__WHAT YOU WILL DO__.
Using the entries below, output each line exactly from the first through the one that contains "to_be_bytes 32 a.(Proxy.ra_origin);".

################

Lemma read_raw a : forall (l : list Z),
  uint 8 a.(Proxy.ra_id) -> uint 32 a.(Proxy.ra_origin) -> uint 2 a.(Proxy.ra_payload_version) ->
  bytes_ok a.(Proxy.ra_payload) ->
  p_raw (e_raw a ++ l) =
    Some ({| raw_id := a.(Proxy.ra_id); raw_origin := to_be_bytes 32 a.(Proxy.ra_origin);
             raw_payload_version := a.(Proxy.ra_payload_version); raw_payload := a.(Proxy.ra_payload) |}, l).
Proof.
  destruct a as [i o v p]. intros l Hi Ho Hv Hp. unfold p_raw, e_raw. cbn [Proxy.ra_id Proxy.ra_origin Proxy.ra_payload_version Proxy.ra_payload] in *.
  rewrite <-app_assoc. eapply reads_bind; [apply reads_uint|done|].
  rewrite <-app_assoc. eapply (reads_bind (p_repeat 32 p_byte) (fun a => a)); [apply reads_address| |].
  { split; [|apply length_to_be]. apply to_be_byte. }
  rewrite <-app_assoc. eapply reads_bind; [apply reads_uint|done|].
  exact (reads_map _ _ _ (Build_RawOutgoingAction i (to_be_bytes 32 o) v) p l reads_bytes Hp).
Qed.

Lemma length_e_raw i o v p : (length p <= length (e_raw (Proxy.mkRawOutgoingAction i o v p)))%nat.
Proof. pose proof (length_e_bytes p). unfold e_raw. rewrite !length_app. cbn [Proxy.ra_payload]. lia. Qed.

(** * The chain *)
Record InkExt := mkInkExt {
  ix_balances : gmap Z Z;
  ix_block : Z;
  ix_time : Z;
}.
Definition ix_balance (x : InkExt) (who : Z) : Z := default 0 (x.(ix_balances) !! who).
Definition ix_transfer (from to n : Z) (x : InkExt) : option InkExt :=
  if (0 <=? n) && (n <=? ix_balance x from) then
    let b := <[from := ix_balance x from - n]> x.(ix_balances) in
    Some (mkInkExt (<[to := default 0 (b !! to) + n]> b) x.(ix_block) x.(ix_time))
  else None.
#[export] Instance ext_host : Host InkExt := {|
  host_block_number := ix_block; host_timestamp := ix_time; host_transfer := ix_transfer |}.

Definition receive_action_selector : list Z := [0x7c; 0xd9; 0x9c; 0x82].
Definition NOT_CALLABLE : string := "NotCallable".
#[export] Instance reference_ink : InkChain InkExt := {|
  ink_host := ext_host;
  ibc_address := 501;
  proxy_address := 502;
  chain_set_code a h x := None;
  decode_proxy_call sel payload :=
    if bool_decide (sel = receive_action_selector) then Some (Proxy.ReceiveAction payload) else None;
  unit_answer r := match r with Ok _ => Returned tt | _ => EnvFailed NOT_CALLABLE end;
  other_invoke _ _ _ _ _ w := (EnvFailed NOT_CALLABLE, w);
  other_send_message _ _ _ _ _ _ _ w := (EnvFailed NOT_CALLABLE, w);
  other_fulfill _ _ _ _ _ w := (Returned (Ok tt), w);
|}.

Definition subject_tag (s : Ink.Subject) : Z :=
  match s with
  | Ink.Acurast (Extrinsic a) => 4 * a
  | Ink.Acurast (Contract c) => 4 * c.(contract) + 1
  | Ink.AlephZero (Extrinsic a) => 4 * a + 2
  | Ink.AlephZero (Contract c) => 4 * c.(contract) + 3
  end.
Definition ink_digest (m : Ink.Message) (relayer : option Z) : Z :=
  m.(Ink.msg_nonce) + foldr Z.add 0 m.(Ink.msg_payload) + default 0 relayer.
#[export] Instance reference_ink_crypto : Ink.Crypto := {|
  Ink.hash_sender_nonce s n := 2 ^ 64 * subject_tag s + n;
  Ink.hash_counter n := n;
  Ink.hash_message := ink_digest;
  Ink.ecdsa_recover sg h := match sg with [k; x] => if x =? h then Some [k] else None | _ => None end;
  Ink.encode_account := to_be_bytes 32;
  Ink.send_message_selector := [0xaf; 0xdc; 0x40; 0x3f];
|}.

################

__RESPONSE TO THE TASK__.
Lemma read_raw a : forall (l : list Z),
  uint 8 a.(Proxy.ra_id) -> uint 32 a.(Proxy.ra_origin) -> uint 2 a.(Proxy.ra_payload_version) ->
  bytes_ok a.(Proxy.ra_payload) ->
  p_raw (e_raw a ++ l) =
    Some ({| raw_id := a.(Proxy.ra_id); raw_origin := to_be_bytes 32 a.(Proxy.ra_origin);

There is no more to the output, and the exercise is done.